(** ** Index builder *)

(** [let set = m.get(key); if (!set) m.set(key, (set = new Set())); set.add(id)] *)
Definition add_candidate (key : string) (i : Z)
    (m : gmap string (gset Z)) : gmap string (gset Z) :=
  <[key := {[i]} ∪ default ∅ (m !! key)]> m.

(** The translation index update of [ingest]. *)
Definition note_translation (k : string) (i : Z) (m : gmap string Z) : gmap string Z :=
  match m !! k with
  | None => <[k := i]> m
  | Some prev => if bool_decide (prev = i) then m else <[k := 0]> m
  end.

(** The id validation of [ingest]: [None] when the record is skipped. *)
Definition valid_id (n : jsnum) : option Z :=
  if negb (isFinite n) || leq_zero n then None
  else match n with
       | Num z => Some z
       | _ => None
       end.

Definition normalize (i : Z) (it : RawTag) : TagListItem :=
  mkTag i (trim (str_or_empty (raw_namespace it)))
          (trim (str_or_empty (raw_name it)))
          (trim (str_or_empty (raw_translation_text it))).

(** The part of the loop body of [ingest] that runs for a non-otherlike tag. *)
Definition index_tag (t : TagListItem) (c : Catalog) : Catalog :=
  let nameKey := norm (Some (name t)) in
  let cc1 := if nonempty nameKey
             then add_candidate nameKey (id t) (canonicalCandidates c)
             else canonicalCandidates c in
  let trKey := norm (Some (translation_text t)) in
  if nonempty trKey
  then mkCatalog (tags c)
         (note_translation (nsKey (namespace t) trKey) (id t) (translationIndex c))
         (add_candidate trKey (id t) cc1)
         (idToNs c)
  else mkCatalog (tags c) (translationIndex c) cc1 (idToNs c).

(** One iteration of the [for] loop of [ingest]. *)
Definition ingest_one (c : Catalog) (it : RawTag) : Catalog :=
  match valid_id (raw_id it) with
  | None => c
  | Some i =>
      let t := normalize i it in
      let c1 := mkCatalog (tags c ++ [t]) (translationIndex c)
                  (canonicalCandidates c) (<[i := namespace t]> (idToNs c)) in
      if isOtherLike (namespace t) then c1 else index_tag t c1
  end.

Definition ingest (c : Catalog) (its : list RawTag) : Catalog :=
  foldl ingest_one c its.

(** ** Merge planner *)

(** [sourceToTarget]: a [Map<number, number>] in insertion order. *)
Module JsMap.

Definition t : Type := list (Z * Z).

Fixpoint get (k : Z) (m : t) : option Z :=
  match m with
  | [] => None
  | (k', v) :: m' => if bool_decide (k' = k) then Some v else get k m'
  end.

(** [Map.prototype.set]: an existing key keeps its position. *)
Fixpoint set (k v : Z) (m : t) : t :=
  match m with
  | [] => [(k, v)]
  | (k', v') :: m' =>
      if bool_decide (k' = k) then (k, v) :: m' else (k', v') :: set k v m'
  end.

Definition keys (m : t) : list Z := m.*1.
Definition values (m : t) : list Z := m.*2.

End JsMap.

(** Rule (2), for a tag whose namespace is "other" or empty. *)
Definition rule2 (cc : gmap string (gset Z)) (sourceId : Z) (nameKey : string)
    : option Z :=
  match cc !! nameKey with
  | None => None
  | Some set =>
      if negb (bool_decide (size set = 1%nat)) then None
      else match elements set with
           | targetId :: _ =>
               if negb (bool_decide (targetId = 0)) && negb (bool_decide (targetId = sourceId))
               then Some targetId else None
           | [] => None
           end
  end.

(** Rule (1), for a tag with a namespace of its own. *)
Definition rule1 (tr : gmap string Z) (sourceId : Z) (ns nameKey : string)
    : option Z :=
  match tr !! nsKey ns nameKey with
  | None => None
  | Some targetId =>
      if bool_decide (targetId = 0) || bool_decide (targetId = sourceId)
      then None else Some targetId
  end.

(** The edge the first pass proposes for one tag, if any. *)
Definition propose (c : Catalog) (it : TagListItem) : option Z :=
  let sourceId := id it in
  let ns := trim (namespace it) in
  let nameKey := norm (Some (name it)) in
  if negb (nonempty nameKey) then None
  else if isOtherLike ns then rule2 (canonicalCandidates c) sourceId nameKey
  else rule1 (translationIndex c) sourceId ns nameKey.

Definition plan_one (c : Catalog) (m : JsMap.t) (it : TagListItem) : JsMap.t :=
  match propose c it with
  | Some targetId => JsMap.set (id it) targetId m
  | None => m
  end.

(** The first pass: [for (const it of tags) ...]. *)
Definition build_edges (c : Catalog) : JsMap.t :=
  foldl (plan_one c) [] (tags c).

(** What one iteration of the [while (true)] loop of [resolve] does. *)
Inductive resolve_step_result : Type :=
  | Return (r : Z)
  | Continue (cur : Z) (seen : gset Z).

Definition resolve_step (m : JsMap.t) (cur : Z) (seen : gset Z)
    : resolve_step_result :=
  match JsMap.get cur m with
  | None => Return cur
  | Some next =>
      if bool_decide (next = 0) then Return cur
      else if bool_decide (next ∈ seen) then Return cur
      else Continue next ({[next]} ∪ seen)
  end.

(** The loop, run for at most [fuel] iterations. *)
Fixpoint resolve_loop (fuel : nat) (m : JsMap.t) (cur : Z) (seen : gset Z)
    : option Z :=
  match fuel with
  | O => None
  | S fuel' =>
      match resolve_step m cur seen with
      | Return r => Some r
      | Continue cur' seen' => resolve_loop fuel' m cur' seen'
      end
  end.

(** [resolve(id)]; [resolve_loop_enough] shows the fuel is never exhausted. *)
Definition resolve (m : JsMap.t) (i : Z) : Z :=
  default i (resolve_loop (S (length m)) m i ∅).

Definition ns_of (c : Catalog) (i : Z) : string :=
  default "" (idToNs c !! i).

(** The body of the loop over [sourceToTarget.entries()]. *)
Definition resolve_entry (c : Catalog) (m : JsMap.t) (e : Z * Z) : option (Z * Z) :=
  let '(sourceId, targetId) := e in
  let finalTarget := resolve m targetId in
  if bool_decide (finalTarget = sourceId) then None
  else if isOtherLike (ns_of c sourceId) && isOtherLike (ns_of c finalTarget) then None
  else Some (sourceId, finalTarget).

Definition by_source (a b : Z * Z) : Prop := a.1 ≤ b.1.

#[global] Instance by_source_dec : RelDecision by_source.
Proof. intros a b. unfold by_source. apply _. Defined.

(** [merges.sort((a, b) => a.sourceId - b.sourceId)]. *)
Definition sort_merges (l : list (Z * Z)) : list (Z * Z) :=
  merge_sort by_source l.

Definition plan_of (c : Catalog) : list (Z * Z) :=
  let m := build_edges c in
  sort_merges (omap (resolve_entry c m) m).

(** The merge plan computed from the items of all pages. *)
Definition merge_plan (its : list RawTag) : list (Z * Z) :=
  plan_of (ingest empty_catalog its).

(** ** The run: parameters, host calls and emitted events *)

(** The values [getParams()] hands to the script; a missing field is [None]. *)
Record PluginParams : Type := mkParams {
  p_lang : option string;
  p_page_size : option Z;
  p_dry_run : option bool;
  p_delete_source : option bool;
  p_max_merges : option Z
}.

Definition lang_of (p : PluginParams) : string :=
  let s := trim (default "zh" (p_lang p)) in
  if nonempty s then s else "zh".

Definition pageSize_of (p : PluginParams) : Z :=
  Z.min 2000 (Z.max 1 (default 1000 (p_page_size p))).

Definition dryRun_of (p : PluginParams) : bool := default true (p_dry_run p).

Definition deleteSource_of (p : PluginParams) : bool :=
  default true (p_delete_source p).

Definition maxMerges_of (p : PluginParams) : Z :=
  Z.max 0 (default 0 (p_max_merges p)).

(** The phase a progress report belongs to.  The percentage is a floating
    point expression of the same quantities and is not part of the model. *)
Inductive phase : Type :=
  | Loading (offset total : Z)
  | Building (ntags : nat)
  | Merging (applied count : nat).

Inductive event : Type :=
  | LogInfo (msg : string)
  | ReportProgress (ph : phase)
  | CallTagsList (lang : string) (limit offset : Z)
  | CallTagsMerge (sourceId targetId : Z) (deleteSource : bool)
  | EmitMergePlan (merges : list (Z * Z)) (count : nat)
  | OutputResult (success dry_run : bool) (total_tags planned_merges : nat)
      (applied_merges : option nat).

Definition is_merge_call (e : event) : bool :=
  match e with
  | CallTagsMerge _ _ _ => true
  | _ => false
  end.

(** How a computation ends: with a value, with a rejected host call, or
    with the iteration budget of the model used up. *)
Inductive result (A : Type) : Type :=
  | Ok (a : A)
  | Throw
  | Fuel.
Arguments Ok {A} a.
Arguments Throw {A}.
Arguments Fuel {A}.

Section Run.

Context {Host : Type}.
(** [tags.list] reads the host state, [tags.merge] replaces it; [None] is
    a rejected call. *)
Variable tags_list : Host → string → Z → Z → option TagsListResponse.
Variable tags_merge : Host → Z → Z → bool → option Host.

- Task directions
Where a line of the listing contains the word "RawTag", it counts toward the total; say how many lines that makes, giving the number alone.

- Task answer
4